In September 2020, Tamannaah Bhatia and Nabha Natesh were cast in the roles played by Tabu and Radhika Apte respectively in the original. Tamannaah sought not to emulate Tabu, but give the character her own interpretation, and avoided re-watching Andhadhun. Nabha noted that her character "will be tweaked" to suit the Telugu nativity.

Principal photography was originally scheduled to begin in November 2020, but ultimately began in Dubai in December. Filming took place in Hyderabad in March 2021. Due to the COVID-19 lockdown in India, filming was paused for two months i.e., April and May. The final schedule resumed on 14 June 2021 in Errum Manzil, Hyderabad, and ended on 20 June.

== Music ==

Mahati Swara Sagar is the composer of the score and soundtrack. The first single "Baby O Baby" was released on 16 July 2021 by Aditya Music. The second single "Vennello Aadapilla" was released on 6 August 2021. The third single "La La La" was released on 6 September 2021. The last single "Shuru Karo" was released on 12 September 2021.

| No. | Title | Lyrics | Singer(s) | Length |
|---|---|---|---|---|
| 1. | "Baby O Baby" | Sreejo | Anurag Kulkarni | 4:17 |
| 2. | "Vennello Aadapilla" | Sreejo, Krishna Chaitanya | Sweekar Agasthi | 3:31 |
| 3. | "La La La" | Kasarla Shyam | Dhanunjay Seepana | 2:40 |
| 4. | "Shuru Karo" | Shreemani | L. V. Revanth | 3:51 |

== Release ==
In February 2021, the film's release date was announced as 11 June 2021. In August 2021, it was announced officially that the film would be skipping theatres due to the COVID-19 pandemic in India; instead it would have a direct-to-streaming release on Disney+ Hotstar. The film was released on 17 September 2021. In the United States, the film was released on Hotstar's corporate sibling Hulu as Hotstar ceased operations in the country.

== Reception ==
Neeshita Nyayapati of The Times of India gave Maestro a rating of 3 out of 5, calling it "a pulpy remake" and wrote that it "might not be the classic Ilairayaaja number it set out to be but it still remains as catchy as the latest peppy number. That makes it worth a watch". Writing for Firstpost, Sankeertana Varma opined that Maestro never pretends to be anything but a tamed version of its original, giving a rating of 3 out 5. Hindustan Times critic Haricharan Pudipeddi said that "Despite not making any effort to leave a lasting impression, it still works as a good-enough entertainer. The minor tweaks to suit Telugu sensibilities, helps Maestro stay true to the original to a large extent but the audience is spoon-fed a lot too."
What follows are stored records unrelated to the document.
(** The loop drops what the loop on values drops, and the references of the
    buffers it pops. *)
Lemma remove_prefix_loop_value l : forall n h hs,
  good h (buffer_refs l ++ hs) -> BufferList.wf (map (value_of h) l) ->
  let '(r, vl) := BufferList.remove_prefix_loop n (map (value_of h) l) in
  exists h' l', SharedBufferList.remove_prefix_loop n l (h, l) = (r, (h', l')) /\
    good h' (buffer_refs l' ++ hs) /\ later h h' /\ map (value_of h') l' = vl.
Proof.
  induction l as [|b l IH]; intros n h hs Hg Hwf; simpl;
    (destruct (n >? 0); [|by do 2 eexists]); [by do 2 eexists|].
  apply Forall_cons in Hwf as [Hwb Hwf].
  assert (Hs : SharedBufferList.on_heap (SharedBuffer.size b) (h, b :: l) =
    (Ret (zlen (Buffer.str (value_of h b))), (h, b :: l))).
  { rewrite on_heap_eq. by rewrite (size_value h _ b Hg (known_self b _) Hwb). }
  rewrite (bind_Ret _ _ _ _ _ Hs). destruct (n <? _).
  - pose proof (remove_prefix_value n b h _ Hg Hwb) as Hr.
    destruct (Buffer.remove_prefix n (value_of h b)) as [r vb] eqn:Eb.
    destruct r as [u|e| |]; try done.
    + destruct Hr as (b' & h1 & E & Hg1 & Hl1 & Hv & Hst).
      assert (Eh : SharedBufferList.on_heap (SharedBuffer.remove_prefix n b) (h, b :: l) =
        (Ret b', (h1, b :: l))) by (rewrite on_heap_eq; by rewrite E).
      rewrite (bind_Ret _ _ _ _ _ Eh). destruct u. exists h1, (b' :: l).
      split; [done|].
      assert (Hg1' : good h1 (buffer_refs (b' :: l) ++ hs)).
      { simpl. rewrite Hst. destruct (Buffer._storage vb); [done|]. by apply good_cons_None. }
      split; [done|]. split; [done|]. simpl. rewrite Hv. f_equal.
      eapply values_later; [done | exact Hg | exact Hg1' | |]; apply refs_incl_cons.
    + assert (Eh : SharedBufferList.on_heap (SharedBuffer.remove_prefix n b) (h, b :: l) =
        (Throw e, (h, b :: l))) by (rewrite on_heap_eq; by rewrite Hr).
      rewrite (bind_Throw _ _ _ _ _ Eh). exists h, (b :: l). split_and!; try done.
      simpl. f_equal. unfold Buffer.remove_prefix in Eb. msimpl.
      destruct (n >? _); by simplify_eq.
  - destruct (release_takes (SharedBuffer._storage b) h _ Hg) as (u & h1 & E & Hg1 & Hl1 & _).
    assert (Eh : SharedBufferList.on_heap (SharedBuffer.destroy b) (h, b :: l) =
      (Ret u, (h1, b :: l))) by (rewrite on_heap_eq; unfold SharedBuffer.destroy; by rewrite E).
    rewrite (bind_Ret _ _ _ _ _ Eh).
    rewrite (bind_Ret _ _ (h1, b :: l) (h1, l) tt) by done.
    assert (Hv : map (value_of h1) l = map (value_of h) l)
      by (eapply values_later; [done | exact Hg | exact Hg1 | apply refs_incl_cons
            | apply refs_incl]).
    specialize (IH (u64 (n - zlen (Buffer.str (value_of h b)))) h1 hs Hg1).
    rewrite Hv in IH. specialize (IH Hwf).
    destruct (BufferList.remove_prefix_loop _ _) as [r vl].
    destruct IH as (h' & l' & E' & Hg' & Hl' & Hm). exists h', l'.
    split_and!; try done. by etrans.
Qed.

(** ** Programs *)

Lemma handles_lookup vs i v : vs !! i = Some v -> handles vs ≡ₚ var_refs v ++ handles (delete i vs).
Proof.
  intros E. unfold handles. by rewrite (delete_Permutation vs i v E) at 1.
Qed.

Lemma handles_insert vs i v v0 : vs !! i = Some v0 ->
  handles (<[i := v]> vs) ≡ₚ var_refs v ++ handles (delete i vs).
Proof.
  intros E. assert (Hi : (i < length vs)%nat) by by eapply lookup_lt_Some.
  rewrite (handles_lookup _ i v) by by apply list_lookup_insert_eq.
  rewrite !delete_take_drop, take_insert_ge, drop_insert_lt by lia. done.
Qed.

Lemma handles_snoc vs v : handles (vs ++ [v]) ≡ₚ var_refs v ++ handles vs.
Proof.
  unfold handles. rewrite map_app, concat_app. simpl. rewrite app_nil_r.
  apply Permutation_app_comm.
Qed.

Lemma var_refs_in vs i v : vs !! i = Some v -> var_refs v ⊆ handles vs.
Proof.
  intros E x Hx. rewrite (handles_lookup vs i v E), elem_of_app. by left.
Qed.

Lemma var_value_later h h' hs hs' v : later h h' -> good h hs -> good h' hs' ->
  var_refs v ⊆ hs -> var_refs v ⊆ hs' ->
  map_var (value_of h') v = map_var (value_of h) v.
Proof.
  intros Hl Hg Hg' Hin Hin'. destruct v as [b|l|]; simpl in *; f_equal.
  - eapply value_of_later; eauto; [apply Hin | apply Hin']; apply list_elem_of_here.
  - by eapply values_later.
Qed.

(** A call on shared storage does what the call on values does, and leaves a
    good state. *)
Definition agrees (s : State) (c : outcome obs * State)
    (a : outcome obs * (unit * list (var Buffer))) : Prop :=
  fst c = fst a /\ snd a = (tt, values_of (snd c)) /\ good_state (snd c) /\
  later (fst s) (fst (snd c)).

Lemma agrees_same s r : good_state s -> agrees s (r, s) (r, (tt, values_of s)).
Proof. intros Hs. by split_and!. Qed.
Lemma safe_writev {B} vs (f : sysret unit -> M (Proc K) B) : (forall r, safe J (f r)) ->
  safe J (fd ← fd_num (Some l); r ← syscall (sys_writev fd vs); f r).
Proof.
  intros Hf p Hp. destruct (J_obj p Hp) as (w & Hw & Hfd). unfold exec, result.
  rewrite (bind_Ret _ _ p p _ (fd_num_eq l w p Hw)), Hfd.
  destruct (sys_writev fd vs (kernel p)) as [r k] eqn:E.
  rewrite (bind_Ret _ _ p _ _ (syscall_eq _ p r k E)). apply Hf. by eapply J_writev.
Qed.

Lemma safe_register_write : safe J (register_write (Some l)).
Proof.
  intros p Hp. destruct (J_obj p Hp) as (w & Hw & _). unfold exec, result, register_write.
  rewrite (modify_obj_eq _ l w p Hw). split; [by apply J_count | done].
Qed.

Lemma safe_write_loop write_all fuel : forall buffer total,
  zlen (BufferViewList.contents buffer) < Z.of_nat fuel ->
  zlen (BufferViewList.contents buffer) < 2 ^ 63 ->
  safe J (write_loop fuel (Some l) buffer write_all total).
Proof.
  induction fuel as [|fuel IH]; intros buffer total Hf Hlen; zlens; [lia|].
  cbn [write_loop]. apply safe_writev. intros r.
  apply safe_bind_SystemCall. pose proof (s32_range (ret r)) as Hr.
  set (n := s32 (ret r)) in *. destruct (size_eq buffer Hlen) as [Hs1 Hs2].
  rewrite Hs2, Hs1.
  destruct ((n =? 0) && negb (zlen (BufferViewList.contents buffer) =? 0)) eqn:Hzero;
    [apply safe_throw|].
  destruct (Z.gtb_spec n (zlen (BufferViewList.contents buffer))); [apply safe_throw|].
  apply safe_bind; [apply safe_register_write | intros _].
  destruct (decide (0 <= n)) as [Hpos|Hneg].
  - destruct (round_remove_prefix buffer n Hlen ltac:(lia)) as (buffer' & E & Hc').
    rewrite E. apply safe_bind; [by apply safe_lift | intros _].
    destruct (size_eq buffer') as [Hs1' _]; [rewrite Hc', zlen_zdrop; lia|].
    rewrite Hs1', Hc', zlen_zdrop by lia. unfold nonzero.
    destruct write_all; [|apply safe_ret].
    destruct (Z.eqb_spec (Z.max 0 (zlen (BufferViewList.contents buffer) - n)) 0) as [|Hne];
      [apply safe_ret|].
    rewrite andb_false_iff, negb_false_iff, Z.eqb_eq, Z.eqb_neq in Hzero.
    apply IH; rewrite Hc', zlen_zdrop; lia.
  - pose proof (view_remove_prefix_spec buffer (u64 n)
      ltac:(pose proof (wrapu_range 64 n); unfold SIZE_MAX; lia)) as E.
    assert (u64 n = 2 ^ 64 + n) as Hu.
    { unfold wrapu. rewrite <- (Z_mod_plus_full _ 1), Z.mod_small; lia. }
    rewrite bool_decide_eq_false_2 in E by lia. rewrite E.
    by intros p Hp.
Qed.

End WriteInvariant.

Lemma safe_write c l buffer write_all : is_Some (c !! l) ->
  zlen (BufferViewList.contents buffer) < 2 ^ 63 ->
  safe (@counts K c) (write (Some l) buffer write_all).
Proof.
  intros Hl Hlen p Hp. destruct (counts_live c l p Hp Hl) as [w Hw].
  assert (Hs : safe (fun q => counts c q /\ _fd <$> deref l (wrappers q) = Some (_fd w))
    (write (Some l) buffer write_all)).
  { apply (safe_write_loop _ l (_fd w)); [| | |zlia|done].
    - intros q [_ Hq]. destruct (deref l (wrappers q)) as [w'|]; [|done].
      exists w'. split; [done|]. by injection Hq.
    - done.
    - intros q [Hq Hfd]. split; [by apply counts_update|]. simpl.
      rewrite deref_update, decide_True by done. by destruct (deref l (wrappers q)). }
  destruct (Hs p) as [[H1 _] H2]; [by rewrite Hw | done].
Qed.

End ObjectFacts.

(** ** Destroying a handle *)

(** What happens when a handle to object [l] goes away. *)
Lemma destroy_eq {K : Type} `{Kernel K} l w n (p : Proc K) :
  wrappers p !! l = Some (w, S n) ->
  exists p', destroy (Some l) p = (Ret tt, p') /\
    match n with
    | S _ => p' = set_wrappers (set_count pred l) p
    | O =>
        wrappers p' !! l = None /\
        (forall l', l' <> l -> wrappers p' !! l' = wrappers p !! l') /\
        kernel p' = (if _closed w then kernel p else snd (sys_close (_fd w) (kernel p)))
    end.
Proof.
  intros E. assert (Hd : deref l (wrappers p) = Some w) by (unfold deref; by rewrite E).
  unfold destroy, use_count. unfold get at 1. unfold mbind at 1, M_bind at 1. rewrite E.
  destruct n as [|n]; [|by eexists].
  unfold FDWrapper_delete. unfold try_catch, mbind at 1, M_bind at 1.
  erewrite bind_Ret by (by apply obj_eq). cbn [snd].
  destruct (_closed w); [eexists; split; [done|]; simpl; split_and!; try done;
    [by apply lookup_delete_eq | intros; by apply lookup_delete_ne]|].
  unfold close. erewrite bind_Ret by (by apply obj_eq). cbn [fst snd].
  unfold syscall. unfold mbind at 1, M_bind at 1.
  destruct (sys_close (_fd w) (kernel p)) as [r k]. set (p1 := mkProc _ _ _ _).
  unfold SystemCall. unfold get, mbind, M_bind.
  destruct ((ret r >=? 0) || (errno p1 =? 0)).
  - unfold mret, M_ret. rewrite (modify_obj_eq _ l w) by done.
    eexists. split; [done|]. simpl. split_and!; [apply lookup_delete_eq| |done].
    intros l' Hne. rewrite lookup_delete_ne by done. unfold update_obj.
    by rewrite lookup_alter_ne.
  - eexists. split; [done|]. simpl. split_and!; [apply lookup_delete_eq| |done].
    intros l' Hne. by rewrite lookup_delete_ne.
Qed.

(** Destroying one of the handles leaves the others right, and the objects
    they refer to as they were. *)
Lemma destroy_owned {K : Type} `{Kernel K} l (p : Proc K) hs :
  owned (wrappers p) (Some l :: hs) ->
  exists p', destroy (Some l) p = (Ret tt, p') /\ owned (wrappers p') hs /\
    forall l', Some l' ∈ hs -> deref l' (wrappers p') = deref l' (wrappers p).
Proof.
  intros Ho. destruct (owned_live _ _ 0 l Ho eq_refl) as (w & n & E & Hn & Hpos).
  rewrite refs_cons, decide_True in Hn by done.
  destruct n as [|n]; [lia|]. destruct (destroy_eq l w n p E) as (p' & Hd & Hp').
  exists p'. split; [done|]. destruct n as [|n].
  - destruct Hp' as (Hdel & Hsame & _). split.
    + intros l'. specialize (Ho l'). rewrite refs_cons in Ho.
      destruct (decide (l' = l)) as [->|Hne]; [rewrite Hdel; lia|].
      rewrite Hsame by done. rewrite decide_False in Ho by congruence.
      by destruct (wrappers p !! l') as [[]|].
    + intros l' Hin. unfold deref. rewrite Hsame; [done|]. intros ->.
      apply list_elem_of_lookup in Hin as [i Hi].
      pose proof (refs_insert l hs i (Some l) None Hi) as Hr.
      rewrite decide_True, decide_False in Hr by done. lia.
  - subst p'. simpl. split.
    + intros l'. pose proof (owned_decr l _ _ 0 w n Ho eq_refl E l') as Hl. simpl in Hl.
      by rewrite refs_cons, decide_False in Hl by done.
    + intros l' _. unfold deref, set_count. rewrite lookup_alter.
      case_decide; [subst; by rewrite E | done].
Qed.

(** ** A program's handles *)

Section HandleFacts.
Context {K : Type} `{Kernel K}.
Implicit Types (p : Proc K) (hs : list (option positive)).

Lemma owned_counts hs (st st' : gmap positive (FDWrapper * nat)) :
  snd <$> st' = snd <$> st -> owned st hs -> owned st' hs.
Proof.
  intros E Ho l. specialize (Ho l). apply (f_equal (fun m => m !! l)) in E.
  rewrite !lookup_fmap in E.
  destruct (st !! l) as [[]|], (st' !! l) as [[]|]; simplify_eq/=; done.
Qed.

Lemma owned_snoc_None (st : gmap positive (FDWrapper * nat)) hs :
  owned st hs -> owned st (hs ++ [None]).
Proof.
  intros Ho l. specialize (Ho l). rewrite refs_snoc, decide_False by done.
  by rewrite Nat.add_0_r.
Qed.

Lemma owned_move (st : gmap positive (FDWrapper * nat)) hs i (h : option positive) :
  owned st hs -> hs !! i = Some h -> owned st (<[i:=None]> hs ++ [h]).
Proof.
  intros Ho Hi l. specialize (Ho l). pose proof (refs_insert l hs i h None Hi) as Hr.
  rewrite refs_snoc. destruct (st !! l) as [[]|]; repeat case_decide; try done; lia.
Qed.

(** A handle taken out of its variable. *)
Lemma owned_take (st : gmap positive (FDWrapper * nat)) hs i (h : option positive) :
  owned st hs -> hs !! i = Some h -> owned st (h :: <[i:=None]> hs).
Proof.
  intros Ho Hi. unfold FileDescriptor. rewrite Permutation_cons_append. by apply owned_move.
Qed.

(** [x = std::move(y)], for two variables: what [x] held is left to destroy. *)
Lemma owned_assign (st : gmap positive (FDWrapper * nat)) hs i j (h h' : option positive) :
  owned st hs -> hs !! i = Some h -> hs !! j = Some h' -> i <> j ->
  owned st (h :: <[i:=h']> (<[j:=None]> hs)).
Proof.
  intros Ho Hi Hj Hne l. specialize (Ho l).
  pose proof (refs_insert l hs j h' None Hj) as Hrj.
  pose proof (refs_insert l (<[j:=None]> hs) i h h'
    ltac:(by rewrite list_lookup_insert_ne)) as Hri.
  rewrite refs_cons. rewrite (decide_False (P := None = Some l)) in Hrj by done.
  destruct (st !! l) as [[]|]; lia.
Qed.

Lemma destroy_handle h p hs : owned (wrappers p) (h :: hs) ->
  exists p', destroy h p = (Ret tt, p') /\ owned (wrappers p') hs.
Proof.
  intros Ho. destruct h as [l|].
  - destruct (destroy_owned l p hs Ho) as (p' & ? & ? & _). by exists p'.
  - exists p. split; [done|]. intros l. specialize (Ho l). by rewrite refs_cons in Ho.
Qed.

Lemma owned_live_counts p hs i l : owned (wrappers p) hs -> hs !! i = Some (Some l) ->
  is_Some ((snd <$> wrappers p) !! l).
Proof.
  intros Ho Hi. destruct (owned_live _ hs i l Ho Hi) as (a & n & E & _).
  by rewrite lookup_fmap, E.
Qed.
Reviewing the performances, Sangeetha Devi Dundoo of The Hindu wrote, "Nithiin seems to have enjoyed being part of a story that stands out from mainstream Telugu films, and Nabha is at ease playing the girlfriend. It isn't a complicated part and she does well. It is appreciable that Tamannaah has dubbed herself, but her laboured Telugu diction doesn't cut it. Alas, she is no Tabu." On the technical aspects, The News Minutes Balakrishna Ganeshan said that the music and Mahati Swara Sagar's background music did justice the film and Yuvraj's camera work "keeps the movie upbeat."

A critic of Eenadu praised the performances of Nithiin and Tamannaah, first-half screenplay and the production values while pointing out second-half screenplay negative as its drawback. Manoj Kumar R of The Indian Express called it an "unwitty remake", adding "Director Merlapaka Gandhi has turned the pulsating white-knuckled ride into a story of a damsel in distress. Nitthin-starrer has none of the moral ambiguity or smarts of Ayushmann Khurrana-Tabu original." Mukesh Manjunath of Film Companion wrote, "The lack of humor and its blandness makes the thrills seem milder because the audience is never distracted enough with humor."